O juiz Ravinder Dudeya permitiu que o pedido de Akbar mudasse a data de 7 de maio de 2026 e agora adiou o assunto para nova audiência em 16 de março.
O advogado de Akbar instou o tribunal a decidir o caso em fevereiro, em vez de maio.
O advogado de Ramani não se opôs ao pedido, mas disse que ele poderia ser ouvido em março, pois não havia urgência no assunto.
Akbar contestou a ordem do tribunal de primeira instância de 17 de fevereiro de 2021 que absolveu Ramani do caso, alegando que uma mulher tem o direito de apresentar queixas em qualquer plataforma de sua escolha, mesmo décadas depois.
Em 13 de janeiro de 2022, o tribunal superior concordou em ouvir o recurso de Akbar contra a ordem do tribunal de primeira instância e permitiu o recurso, que foi entregue a Ramani em agosto de 2021.

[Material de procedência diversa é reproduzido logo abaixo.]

(** C10: for every input [predict] returns normally, and what it returns is
    either a triple whose class index, confidence and probability map are all
    present or the triple [(None, None, None)]; hence the class index is
    [None] exactly when the two other components are. *)
Theorem predict_all_or_nothing (L : Libs) (self : ModelLoader.SkinCancerModel)
    (img : ndarray3 spec_float) (w : world) :
  exists pc conf probs,
    fst (ModelLoader.predict L self img w) = inr (pc, conf, probs) /\
    ((is_Some pc /\ is_Some conf /\ is_Some probs) \/
     (pc = None /\ conf = None /\ probs = None)) /\
    (pc = None <-> conf = None /\ probs = None).
Proof.
  destruct (predict_cases L self img w)
    as [(c & conf & probs & w' & _ & ->)|(e & w' & _ & ->)]; simpl.
  - exists (Some c), (Some conf), (Some probs). split; [reflexivity|]. split.
    + left. repeat split; eexists; reflexivity.
    + split; [discriminate|]. intros [? _]. discriminate.
  - exists None, None, None. split; [reflexivity|]. split.
    + right. repeat split.
    + split; intros; repeat split.
Qed.

(** ** utils.py: [prepare_for_display] *)

(** C5: [prepare_for_display] returns [None] for every tensor: the module
    [utils] never imports [base64], so the encoding step raises NameError,
    which the handler of the function turns into [None]. *)
Theorem prepare_for_display_returns_None (L : Libs) (self : Utils.ImagePreprocessor)
    (t : ndarray3 spec_float) :
  Utils.prepare_for_display L self t = None.
Proof.
  unfold Utils.prepare_for_display, Utils.prepare_for_display_body.
  apply catch_none_None.
  destruct (for_each (Utils.denormalize_channel self) (seq 0 3) t) as [e|d]; simpl.
  - exists e. reflexivity.
  - destruct (pil_png L _) as [e|png]; simpl.
    + exists e. reflexivity.
    + eexists. reflexivity.
Qed.

(** ** app.py: bytes that do not decode *)

Lemma preprocess_undecodable (L : Libs) (self : Utils.ImagePreprocessor) (buf : list Byte.byte) :
  decodes L buf = false ->
  (exists e, Utils.preprocess_body L self buf = inl e) /\
  (cv2_imdecode L buf = DecodeNone ->
   Utils.preprocess_body L self buf = inl (Exn "ValueError" "Could not decode image")).
Proof.
  unfold decodes, Utils.preprocess_body. intros H.
  destruct (cv2_imdecode L buf) as [e| |img]; try discriminate; simpl.
  - split; [eauto|discriminate].
  - split; [eauto|reflexivity].
Qed.

(** C4: when the uploaded bytes do not decode, [preprocess] fails: its body
    raises (ValueError "Could not decode image" when OpenCV returns no image)
    and the function returns its failure value [None]; the view [predict]
    then answers with an error payload and makes no call into the classifier,
    and for a loaded service and an accepted file name that answer is
    "Could not process image" with status 400. *)
Theorem undecodable_bytes_rejected (L : Libs) (g : App.globals) (req : App.request)
    (file : App.file_storage) (w : world) :
  App.files req !! "file" = Some file ->
  decodes L (App.stream file) = false ->
  (forall self, Utils.preprocess L self (App.stream file) = None) /\
  (cv2_imdecode L (App.stream file) = DecodeNone ->
   forall self, Utils.preprocess_body L self (App.stream file)
                = inl (Exn "ValueError" "Could not decode image")) /\
  calls (snd (App.predict L g req w)) = calls w /\
  (exists msg status, fst (App.predict L g req w) = inr (App.ErrorPayload msg, status)) /\
  (is_Some (App.model g) -> is_Some (App.preprocessor g) ->
   App.filename file <> "" -> App.allowed_file (App.filename file) = true ->
   App.predict L g req w = (inr (App.ErrorPayload "Could not process image", 400), w)).
Proof.
  intros Hfile Hdec.
  assert (Hpre : forall self, Utils.preprocess L self (App.stream file) = None).
  { intros self. unfold Utils.preprocess. apply catch_none_None.
    apply (preprocess_undecodable L self _ Hdec). }
  split; [exact Hpre|]. split.
  { intros Hnone self. apply (preprocess_undecodable L self _ Hdec). exact Hnone. }
  assert (Hrun : forall m p,
    App.model g = Some m -> App.preprocessor g = Some p ->
    App.filename file <> "" -> App.allowed_file (App.filename file) = true ->
    App.predict L g req w = (inr (App.ErrorPayload "Could not process image", 400), w)).
  { intros m p Hm Hp Hname Hext. unfold App.predict. rewrite Hm, Hp, Hfile.
    destruct (String.eqb_spec (App.filename file) "") as [Heq|_]; [contradiction|].
    rewrite Hext. simpl. unfold try_except. rewrite Hpre. reflexivity. }
  assert (Hany : calls (snd (App.predict L g req w)) = calls w /\
    exists msg status, fst (App.predict L g req w) = inr (App.ErrorPayload msg, status)).
  { destruct (App.model g) as [m|] eqn:Hm; [destruct (App.preprocessor g) as [p|] eqn:Hp|].
    - destruct (String.eqb_spec (App.filename file) "") as [Heq|Hne].
      + unfold App.predict. rewrite Hm, Hp, Hfile, Heq. simpl. eauto.
      + destruct (App.allowed_file (App.filename file)) eqn:Hext.
        * rewrite (Hrun m p eq_refl eq_refl Hne eq_refl). simpl. eauto.
        * unfold App.predict. rewrite Hm, Hp, Hfile.
          destruct (String.eqb_spec (App.filename file) "") as [|_]; [contradiction|].
          rewrite Hext. simpl. eauto.
    - unfold App.predict. rewrite Hm, Hp. simpl. eauto.
    - unfold App.predict. rewrite Hm. simpl. eauto. }
  destruct Hany as [Hcalls Hmsg]. split; [exact Hcalls|]. split; [exact Hmsg|].
  intros [m Hm] [p Hp] Hname Hext. exact (Hrun m p Hm Hp Hname Hext).
Qed.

Em seu recurso, Akbar argumentou que o tribunal de primeira instância decidiu seu caso criminal de difamação com base em conjecturas e conjecturas. Ele disse que o tribunal de primeira instância não considerou os argumentos e evidências registrados.
O tribunal rejeitou a queixa de difamação apresentada por Akbar e absolveu Ramani, dizendo que as acusações contra ela não foram provadas. O tribunal considerou vergonhoso que crimes contra as mulheres ocorram num país onde obras mega-épicas como Mahabharata e Ramayana foram escritas para respeitá-las.
Ramani acusou Akbar de assédio sexual após o movimento #MeToo em 2018.
Akbar apresentou uma queixa contra Ramani em 15 de outubro de 2018 por alegada difamação, acusando-o de assédio sexual há uma década.
Em 17 de outubro de 2018, renunciou ao cargo de Ministro da União.